Feb. 23, 2018
CINEMATIC REWARD — “Black Panther,” a Marvel Studios’ hit with more than $500 million in box office sales, is being used as a reward for several IPS schools and hundreds of students. Local school and community partners are taking students on filed trips to see the movie.
On Saturday, Feb. 24, 100 Black Men of Indianapolis will reward students in the organization’s mentoring program at four IPS elementary schools with a morning screening of “Black Panther.” The outing at Studio Movie Grill, on the city’s west side, comes with free popcorn and drinks, and a choice of one of four entrees per student.
Also on Saturday, 30 seventh-graders from Wiliam Penn School 49 will attend a screening of the Marvel Studios movie — thanks to the generosity of two private donors, said Principal Corye Franklin.
George Washington High School has raised more than $2,000 to take select students to see the film. The date, however, is a well-guarded secret. According to Principal Emily Butler, a random date for the screening has been chosen and students who attend classes on time that day will be surprised with a trip to see the movie.
While “Black Panther” is being used by IPS educators and community partners to reward students for everything from good behavior to attendance and grades, it is also seen as an empowerment tool for students of color.
“I am excited for the students because they will learn the importance of unity, see a black king, (learn) how negative division can destroy a family, (understand) the intelligence behind technology and, most of all, they will see black people in a positive light,” said Tonya Adams-Macklin, parent involvement educator at Ralph Waldo Emerson School 58.

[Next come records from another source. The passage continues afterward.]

Lemma step_receive c x : core_ok c → core_resolver c = Some x →
  (∀ res, (resolver_receive x).1 = Some res → refuses res = false) →
  carries_on c (with_resolver (resolver_receive x).2 c).
Proof.
  intros [Hoff Hok Hq Hr] E Hn. destruct (Hok x E) as (n & d & Hx). destruct (answer_received n d x Hx) as (H1 & Q & _ & R).
  destruct (resolver_ok_asked _ _ _ Hx) as [En Ed], (resolver_ok_asked _ _ _ H1) as [En1 Ed1].
  assert (refusing x → refusing (resolver_receive x).2) as R'.
  { intros Hf. specialize (R Hf). destruct (resolver_receive x) as [[res|] y]; cbn in *; [|by subst].
    by rewrite Hn in R. }
  set (y := (resolver_receive x).2) in *. unfold carries_on, over, core_asked. cbn. rewrite E.
  split; [|split; [done|split; [done|split; [done|]]]].
  - split; cbn; [intros H; by rewrite Hoff in E|intros z [= <-]; eauto|intros z Ht [= <-]; by apply Q, Hq|].
    unfold core_refused, over in *. cbn. rewrite E in Hr. rewrite Ed1, <- Ed. intros Hy.
    destruct (Hr Hy) as [?|(z & [= <-] & Hz)]; [by left|]. right. eexists. split; [done|]. by apply R'.
  - split; [|congruence]. destruct H as [Ht|(z & [= <-] & Hz)]; [by left|]. right. eexists. split; [done|]. by apply R'.
Qed.

Lemma step_deny c x : core_ok c → core_resolver c = Some x → is_Some (resolver_receive x).1 →
  carries_on c (terminal (with_resolver (resolver_receive x).2 c)).
Proof.
  intros [Hoff Hok Hq Hr] E [res Es]. destruct (Hok x E) as (n & d & Hx). destruct (answer_received n d x Hx) as (H1 & _ & Q & _).
  destruct (resolver_ok_asked _ _ _ Hx) as [En Ed], (resolver_ok_asked _ _ _ H1) as [En1 Ed1].
  rewrite Es in Q. specialize (Q ltac:(done)).
  unfold carries_on, over, core_asked. cbn. rewrite E. split; [|split; [done|split; [done|split; [done|]]]].
  - split; cbn; [intros H; by rewrite Hoff in E|intros z [= <-]; eauto|by intros z _ [= <-]|by left].
  - intros _. split; [by left|congruence].
Qed.

Lemma core_step_ok c c' : core_ok c → core_step c c' → carries_on c c'.
Proof.
  intros Hc Hs. destruct Hs as [x answers E|x E Hn|x E Hs|[Hp [He Ht]] E|E|x [Hp [He Ht]] E El].
  - by apply step_locate.
  - by apply step_receive.
  - by apply step_deny.
  - destruct Hc as [Hoff Hok Hq Hr]. unfold carries_on, over, core_asked. cbn. rewrite E.
    split; [|split; [done|split; [done|split; [done|]]]]; [|intros [?|(? & ? & _)]; congruence].
    split; cbn; [intros []; congruence|intros y [= <-]; exists 0%nat, false; apply l_building|congruence|done].
  - destruct Hc as [Hoff Hok Hq Hr]. unfold carries_on, over, core_asked. cbn. rewrite E.
    split; [|split; [done|split; [done|split; [done|]]]]; [|split; [by left|done]].
    split; cbn; [done|done|congruence|by left].
  - destruct Hc as [Hoff Hok Hq Hr]. destruct (Hok x E) as (n & d & Hx).
    destruct (dispatch_quiet n d x Hx El) as (H1 & H2). destruct (resolver_ok_asked _ _ _ Hx) as [En Ed].
    destruct (resolver_dispatch x) as [sent y]. cbn in H1, H2. destruct (resolver_ok_asked _ _ _ H1) as [En1 Ed1].
    assert (¬ over c) as Hnot by (intros [?|(z & Ez & [Hz _])]; congruence).
    assert (refused x = false) as Hf by (apply not_true_iff_false; intros Hf; apply Hnot, Hr; unfold core_refused; by rewrite E).
    assert (∀ c', core_appearance c' = core_appearance c → core_enabled c' = core_enabled c → core_resolver c' = Some y →
      (core_terminal c' = true → quiet y) → core_ok c') as Hgo.
    { intros c' E1 E2 E3 Hy. split; rewrite ?E1, ?E2, ?E3; [intros []; congruence|intros z [= <-]; eauto|intros z Hz [= <-]; auto|].
      unfold core_refused. rewrite E3, Ed1, <- Ed, Hf. done. }
    destruct sent; (split; [apply Hgo; cbn; try done; try congruence; auto|split; [done|split; [done|split; [done|by intros ?]]]]).
Qed.

Lemma core_steps_ok c c' : core_ok c → rtc core_step c c' → carries_on c c'.
Proof.
  intros Hc Hs. revert Hc. induction Hs as [|x y z Hxy _ IH]; [by intros ?; unfold carries_on; split_and!|]. intros Hx.
  destruct (core_step_ok x y Hx Hxy) as (Hy & E1 & E2 & T1 & H1). destruct (IH Hy) as (Hz & E3 & E4 & T2 & H2).
  split; [done|]. split; [congruence|]. split; [congruence|]. split; [auto|].
  intros Ho. destruct (H1 Ho) as [Ho' Ea]. destruct (H2 Ho') as [? Eb]. split; [done|congruence].
Qed.

(** ** The loop *)

Section Loop.
Context (libm : Solar.Libm).
Context (document : option (Metadata * ImageReference)) (decode : ImageReference → option RgbaFrame).

(** What a part of a pass does to the four: [R] relates them before and after. *)
Definition traces (R : relation Core) (r : Runtime) (m : Main Runtime) : Prop :=
  ∀ r', m = Ok r' → R (core r) (core r').

Notation stays := (traces eq).
Notation moves := (traces (rtc core_step)).
(* ===== verification/Locker.v ===== *)
(** * The locker's presentation ([src/locker/mod.rs], [src/locker/auth.rs])

    The client of the PAM worker, from its start to its end, and the
    presentation that the lock runtime drives: an instance of
    [SessionLock.Presentation].  What the outside does is in the state: what
    each worker that will be started does, when its events are there to be
    polled, and when the wallpaper has a new frame.  [log] is what the
    presentation did with its workers; nothing reads it.  [None] is a panic. *)

From S2P Require Import Prelude Utf8 LockerDraw.
From S2P Require Conversation LockProtocol LockWorker SessionLock HeicRelay WallpaperState.

#[local] Existing Instance Conversation.Status_eq_dec.
#[local] Existing Instance Conversation.Effect_eq_dec.
#[local] Existing Instance LockProtocol.Message_eq_dec.
#[local] Existing Instance WallpaperState.Refresh_eq_dec.

Definition MAX_AUTH_EVENTS_PER_REFRESH : nat := 32.

(** ** The client of a worker *)

Record Identity := mkIdentity { uid : Z; username : rstring; display_name : rstring }.

Inductive Error :=
| WorkerNotFound
| Spawn
| UnexpectedWorker
| Protocol.
#[export] Instance Error_eq_dec : EqDecision Error.
Proof. solve_decision. Defined.

(** An absolute path, from the root. *)
Abbreviation path := (list (list byte)).
Definition parent (p : path) : option path :=
  match p with [] => None | _ => Some (take (length p - 1) p) end.
Definition WORKER_NAME : list byte := bytes_of "genkan-lock-auth".
Definition worker_path (executable : option path) (is_file : path → bool) : result Error path :=
  executable ← ok_or Spawn executable;
  directory ← ok_or WorkerNotFound (parent executable);
  let development := directory ++ [WORKER_NAME] in
  if is_file development then Ok development
  else
    prefix ← ok_or WorkerNotFound (parent directory);
    let installed := prefix ++ [bytes_of "libexec"; WORKER_NAME] in
    if is_file installed then Ok installed else Err WorkerNotFound.
Lemma handle_input_wf input l : session_wf l → session_wf (fst (handle_input input l)).
Proof using Type.
  intros H. destruct input as [text| | | |]; cbn [handle_input].
  - pose proof (Conversation.wf_apply_op (Conversation.OPush text) _ (sw_conversation _ H)) as Hwf.
    cbn [Conversation.apply_op] in Hwf. unfold Conversation.push_input in *.
    case_bool_decide; cbn [negb fst] in *; (destruct H; keeps_proof).
  - pose proof (Conversation.wf_apply_op Conversation.OPop _ (sw_conversation _ H)) as Hwf.
    cbn [Conversation.apply_op] in Hwf. unfold Conversation.pop_input in *.
    case_bool_decide; cbn [negb fst] in *; [destruct (Conversation.text _)|];
      (destruct H; keeps_proof).
  - case_bool_decide; [by apply retry_wf|by apply submit_wf].
  - by apply cancel_attempt_wf.
  - unfold next_page. destruct (_ && _); [done|]. by eapply session_wf_eq, H.
Qed.

Lemma take_authorization_wf l : session_wf l → session_wf (fst (take_authorization l)).
Proof using Type. intros []. by constructor. Qed.

(** *** Drawing leaves the session *)

Section Drawing.
Context (fonts : Typeface).

Lemma rebuild_frame_session l l' : rebuild_frame l = Some l' → session l' = session l.
Proof using Type.
  unfold rebuild_frame. destruct (overlay l); [|by intros [= <-]].
  destruct authentication_canvas_dimensions as [w h].
  intros (h' & _ & (v & _ & [= <-])%bind_Some)%bind_Some. done.
Qed.

Lemma rebuild_overlay_session l l' : rebuild_overlay fonts l = Some l' → session l' = session l.
Proof using Type.
  unfold rebuild_overlay. destruct authentication_overlay_dimensions as [w h].
  intros (px & _ & (ov & _ & H)%bind_Some)%bind_Some. by apply rebuild_frame_session in H.
Qed.

Lemma rebuild_overlay_wf l : session_wf l → from_option session_wf True (rebuild_overlay fonts l).
Proof using Type.
  intros H. destruct (rebuild_overlay fonts l) as [l'|] eqn:E; [|done].
  by eapply session_wf_eq, H; apply rebuild_overlay_session.
Qed.

Lemma receive_deferred_wf l : session_wf l → from_option session_wf True (fst (receive_deferred l)).
Proof using Type.
  intros H. unfold receive_deferred.
  assert (session (arrive l) = session l) as Ea.
  { unfold arrive. destruct (arrivals _) as [|[[u f]|] ?]; done. }
  destruct (WallpaperState.receive_latest _) as [refresh w]. cbn [fst].
  case_bool_decide; [by eapply session_wf_eq, H|].
  destruct (rebuild_frame _) as [l'|] eqn:E; [|done]. apply rebuild_frame_session in E.
  eapply session_wf_eq, H. by rewrite E.
Qed.

Lemma lock_confirmed_wf l : session_wf l → from_option session_wf True (lock_confirmed fonts l).
Proof using Type.
  intros H. unfold lock_confirmed. apply rebuild_overlay_wf. cbn [auth set_confirmed].
  assert (session_wf (set_confirmed true l)) as Hc.
  { destruct H. keeps_proof. cbn. intros Ha. by destruct (sw_authorized0 Ha). }
  destruct (auth l) as [[a c]|] eqn:Ea; [|by apply fail_authentication_wf].
  unfold begin. pose proof (send_spec LockProtocol.Begin c) as Hs.
  destruct (send LockProtocol.Begin c) as [[c' ok] acts]. destruct Hs as (Ee & Er & ->).
  assert (session_wf (record (if ok then [Sends LockProtocol.Begin] else [])
    (set_auth (Some (a, c')) (set_confirmed true l)))) as H'.
  { pose proof (sw_auth _ H) as Hauth. unfold session_auth in Hauth. rewrite Ea in Hauth.
    destruct Hauth as (-> & Hw & p & Hp & Hpid). destruct Hc. keeps_proof.
    unfold session_auth. cbn. split_and!; [done|by eapply from_worker_eq|]. exists p. split; [|done].
    unfold phase_of in *. rewrite phase_after_app, Hp. by destruct ok. }
  destruct ok; [done|]. by apply fail_authentication_wf.
Qed.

Ralph Waldo Emerson is of the four schools attending Saturday’s screening with 100 Black Men. Adams-Macklin will serve as one of the school chaperones.
“Black Panther,” which opened Feb. 16 to much fanfare, has already exceeded the $500 million mark at the box office.
Starring Chadwick Boseman, Angela Bassett, Lupita Nyong’o and Michael B. Jordan, the film is centered around the return of Prince T’Challa to the African nation of Wakanda after the death of his father, King T’Chaka. But things take a sharp turn after T’Challa takes his rightful place as the nation’s new king and the Black Panther.
“When I was growing up reading comic books, ‘Black Panther’ was the only one that had black characters,” said Robert Hailey, a member of 100 Black Men who organized the Saturday screening. “I want the students to be able to see themselves on screen in a perspective of leadership. From an African-American standpoint, they can see themselves in a positive role. From a Caucasian or Hispanic standpoint, they can see blacks in a different role than what they see on an everyday basis. And from a female standpoint, they’ll see ladies in positive female roles.”
Hailey said mentors and students will spend time talking about the movie afterward.
“It will be interesting to see what they take from it,” said Hailey. “I’m looking to show the kids a great experience and really hope to see it change their perspective. If we can change one or two of them, we will have achieved our goal.”
Ralph Waldo Emerson students are beyond excited about the field trip.
“I feel good and excited to be chosen,” said fifth-grader Jamarrion B., 12. “It’s going to be fun and different from the other Marvel movies because it’s more real life.”
Fifth-grader Bria T., 12, admits she was surprised to find out that she was chosen to attend the movie, but she’s also happy.
“I haven’t seen many superhero movies, but when I do I watch them with my dad. This one seems very exciting, and I don’t have to be with my brothers.”